RB nr 17/2010

Komisja Nadzoru Finasowego

Legal basis: Art. 56 subpar. 1 pt. 2) of the Act on Public Offering – current and periodic information.

The Management Board of MCI Management S.A. (Company), acting on the basis of Art. 395, Art. 399 § 1 and Art. 402š of the Polish Commercial Companies Code and on the basis of § 19 and 20 of the Statutes of the Company hereby convenes the Ordinary General Assembly of the Company (ZWZ) to be held on June 8, 2010. The session of the General Assembly shall begin at 11:00 a.m. in Wrocław at Plac Dominikański 1 at “Mercure Panorama Wrocław” hotel – with the following agenda:

1. Opening of the Assembly.
2. Election of the Chairperson of the Assembly.
3. Verification of the correct convocation of the Assembly.
4. Approval of the agenda of the Assembly.
5. Consideration of the financial statements of the Company for 2009.
6. Consideration of the Management Board report on the operations of the Company for 2009.
7. Consideration of the Supervisory Board report on its operations in 2009.
8. Adoption of the resolutions on the following:
a) approval of the financial statements of the Company for 2009,
b) approval of the Management Board report on the operations of the Company for 2009,
c) approval of the Supervisory Board report,
d) granting of approval of the performance by the members of the Management Board of their duties in 2009,
e) granting of approval of the performance by the members of the Supervisory Board of their duties in 2009,
f) distribution of profits of the Company for 2009.
9. Consideration of the consolidated financial statements of MCI Group Capital for 2009.
10. Adoption of a resolution on approval of the consolidated financial statements of MCI Group Capital for 2009.
11. Any other business.
12. Closing of the session.

The right of the shareholder to demand that specific matters be placed on the agenda of the Ordinary General Assembly

The shareholder or the shareholders representing at least one twentieth of the share capital of the Company may demand that specific matters be placed on the agenda of ZWZ. The demand should be submitted to the Management Board of the Company not later than twenty one days before the date of the assembly to be held i.e. by May 18, 2010.
The demand should provide an explanation and, if required by the nature of the matter, a draft of the resolution regarding the relevant point on the agenda. The demand should be sent at the address of the Company or submitted in its registered office before the elapse of the designated deadline. The demand may be also submitted in electronic form at wza@mci.eu

The right of the shareholder to submit drafts of resolutions

The shareholder or the shareholders of the Company representing at least one twentieth of the share capital may before the date of ZWZ submit to the Company drafts of resolutions regarding the matters included in the published agenda or the matters to be placed or which have been placed on the agenda in writing or by means of electronic communication sent at wza@mci.eu,.
Furthermore, every shareholder may submit during ZWZ drafts of resolutions regarding the matters placed on the agenda.
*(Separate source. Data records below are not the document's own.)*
Lemma all_positions_down w (s : state) :
  http_down w -> fst (_get_all_simple_earn_positions w s) = Ok [].
Proof.
  intros Hdown. pose proof (bulk_discovery_decomposes w s) as H.
  cbv zeta in H. rewrite H. simpl.
  rewrite !no_success_contributes_nothing; auto.
Qed.

Lemma targeted_discovery_down w (missing_assets : list string) :
  http_down w ->
  forall s, fst (targeted_discovery w missing_assets s) = [].
Proof.
  intros Hdown. induction missing_assets as [|a rest IH]; intros s; simpl.
  - reflexivity.
  - pose proof (asset_positions_down w a s Hdown) as Hfound.
    destruct (_get_simple_earn_asset_positions w a s) as [r s1].
    specialize (IH s1). destruct (targeted_discovery w rest s1) as [more s2].
    simpl in *. now subst.
Qed.

Lemma earn_data_down w (s : state) :
  http_down w -> fst (_get_earn_data w s) = Ok [].
Proof.
  intros Hdown. destruct (earn_data_run w s) as (A & s1 & HA & Hrun).
  cbv zeta in Hrun. rewrite Hrun. simpl.
  pose proof (all_positions_down w s Hdown) as HA'. rewrite HA in HA'.
  simpl in HA'. inversion HA'; subst A.
  now rewrite targeted_discovery_down.
Qed.

Lemma spot_data_down w (s : state) :
  get_account w (tick s) = None -> fst (_get_spot_data w s) = Ok [].
Proof.
  intros Hdown.
  unfold _get_spot_data, with_local, try_except, bind, lift, account_balances.
  simpl. now rewrite Hdown.
Qed.

(** C2 (amended). When both sources fail entirely (the account listing
    raises and no Simple Earn request succeeds), [get_portfolio_data]
    returns the empty list; and it raises in no case at all, whether the
    failure is total, partial or per asset. *)
Theorem total_failure_returns_empty_list (w : World) (s : state) :
  get_account w (tick s) = None ->
  http_down w ->
  fst (get_portfolio_data w s) = Ok []
  /\ forall w' s0, exists portfolio s',
       get_portfolio_data w' s0 = (Ok portfolio, s').
Proof.
  intros Hspot Hhttp. split.
  - destruct (portfolio_run w s)
      as (spot_data & s1 & earn_data & s2 & Hs & He & Hrun).
    rewrite Hrun. simpl.
    pose proof (spot_data_down w s Hspot) as Hs'. rewrite Hs in Hs'.
    pose proof (earn_data_down w s1 Hhttp) as He'. rewrite He in He'.
    simpl in *. inversion Hs'. inversion He'. reflexivity.
  - intros w' s0.
    destruct (portfolio_run w' s0)
      as (spot_data & s1 & earn_data & s2 & _ & _ & Hrun).
    eauto.
Qed.

(** ** Runs in concrete environments *)

(** C1, counterexample. With BTC in both silos the returned list has two
    BTC entries, one per silo. *)
Lemma same_asset_reported_by_both_silos :
  exists portfolio,
    fst (get_portfolio_data both_silos initial_state) = Ok portfolio
    /\ map asset portfolio = ["BTC"; "BTC"]
    /\ map source portfolio = ["Simple Earn"; "Spot"]
    /\ (List.NoDup (map asset portfolio) -> False).
Proof.
  eexists. split; [vm_compute; reflexivity|].
  split; [reflexivity|]. split; [reflexivity|].
  simpl. intros H. inversion H as [|? ? Hnotin _]. apply Hnotin. now left.
Qed.

(** C2, counterexample. With both sources failing entirely the aggregator
    returns the empty list; it does not raise. *)
Lemma total_failure_yields_empty_list :
  (forall t, get_account all_down t = None)
  /\ (forall t url asset_param,
        requests_get all_down t url asset_param = HttpRaises RequestException)
  /\ fst (get_portfolio_data all_down initial_state) = Ok []
  /\ (forall e, fst (get_portfolio_data all_down initial_state) = Raise e -> False).
Proof.
  split; [reflexivity|]. split; [reflexivity|].
  assert (H : fst (get_portfolio_data all_down initial_state) = Ok [])
    by (vm_compute; reflexivity).
  split; [exact H|]. intros e He. rewrite H in He. discriminate.
Qed.

(** C8, counterexample.  A 200 answer whose body is not JSON is neither
    a network failure nor a status other than 200, and yet the bulk
    discovery asks the endpoint again. *)
Lemma undecodable_answer_is_retried :
  exists flexible locked,
    http_calls
      (log (snd (_get_all_simple_earn_positions garbled_body initial_state)))
    = map (fun o => (FLEXIBLE_URL, None, o)) flexible
      ++ map (fun o => (LOCKED_URL, None, o)) locked
    /\ flexible = [HttpUnreadable 200 RequestException; HttpResponse 200 []]
    /\ (attempts_as_specified 3 flexible -> False).
Proof.
  exists [HttpUnreadable 200 RequestException; HttpResponse 200 []],
    [HttpResponse 200 []].
  split; [vm_compute; reflexivity|]. split; [reflexivity|].
  intros [_ H]. simpl in H. inversion H as [|? ? Hfirst _].
  simpl in Hfirst. now apply Hfirst.
Qed.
Exercise of the voting right by proxy

The shareholder being a natural person may attend ZWZ and exercise their voting right in person or by proxy.
The shareholder who is not a natural person may attend ZWZ and exercise their voting right through the person authorized to make declarations of will on their behalf or by proxy.
The power of attorney should be made in writing and attached to the minutes of ZWZ or granted electronically, or else it shall be null and void. The form of the power of attorney attached at the end of this announcement shall be available from the day of publication of this announcement at the website of the Company in the Investor Relations section (General Assembly.)
After the power of attorney is granted electronically the Company should be notified by means of electronic communication in the form of information sent by electronic mail at wza@mci.eu, making every effort to enable an effective verification of the validity of the power of attorney. The information about granting of the power of attorney should include a specific designation of proxy and authority (first name, last name or business name of the entity that is not a natural person, address, telephone number and electronic mail address of both such persons.) The about granting of the power of attorney should also indicate its scope that is the number of shares giving the voting rights to be exercised as well as the date and designation of the General Assembly of the Company at which these rights shall be exercised.
The Company shall take appropriate measures to identify the shareholder and the proxy in order to verify the validity of the power of attorney granted electronically. This verification can specifically consist in asking the shareholder and/or the proxy a question in the form of a return e-mail or by telephone to confirm the fact of granting the power of attorney and its scope. The Company reserves that in such a case, the lack of answer to the questions asked during verification shall be treated as no possibility of verifying the granting of the power of attorney and it shall be the basis of refusal to admit the proxy to attend ZWZ.
The right to represent the shareholder that is not a natural person should arise from the extract from relevant register produced when making the attendance list (submitted in original or copy whose conformity with its original shall be attested by a legal advisor, attorney-at-law or notary, or possibly it should arise from the presented power of attorney or a few powers of attorney.
A member of the Management Board of the Company or an employee of the Company can act as proxies of the shareholders at ZWZ.
If a member of the Management Board of the Company, a member of the Supervisory Board of the Company, a liquidator, an employee or a member of the governing body or an employee of a subsidiary of MCI Management S.A. is a proxy at ZWZ, the power of attorney can authorize to representation only at one Ordinary General Assembly. The proxy is obliged to disclose to the shareholder the circumstances indicating the existence or a possibility of occurrence of a conflict of interest.
Granting further power of attorney is excluded.
Proxy shall vote as instructed by the shareholder.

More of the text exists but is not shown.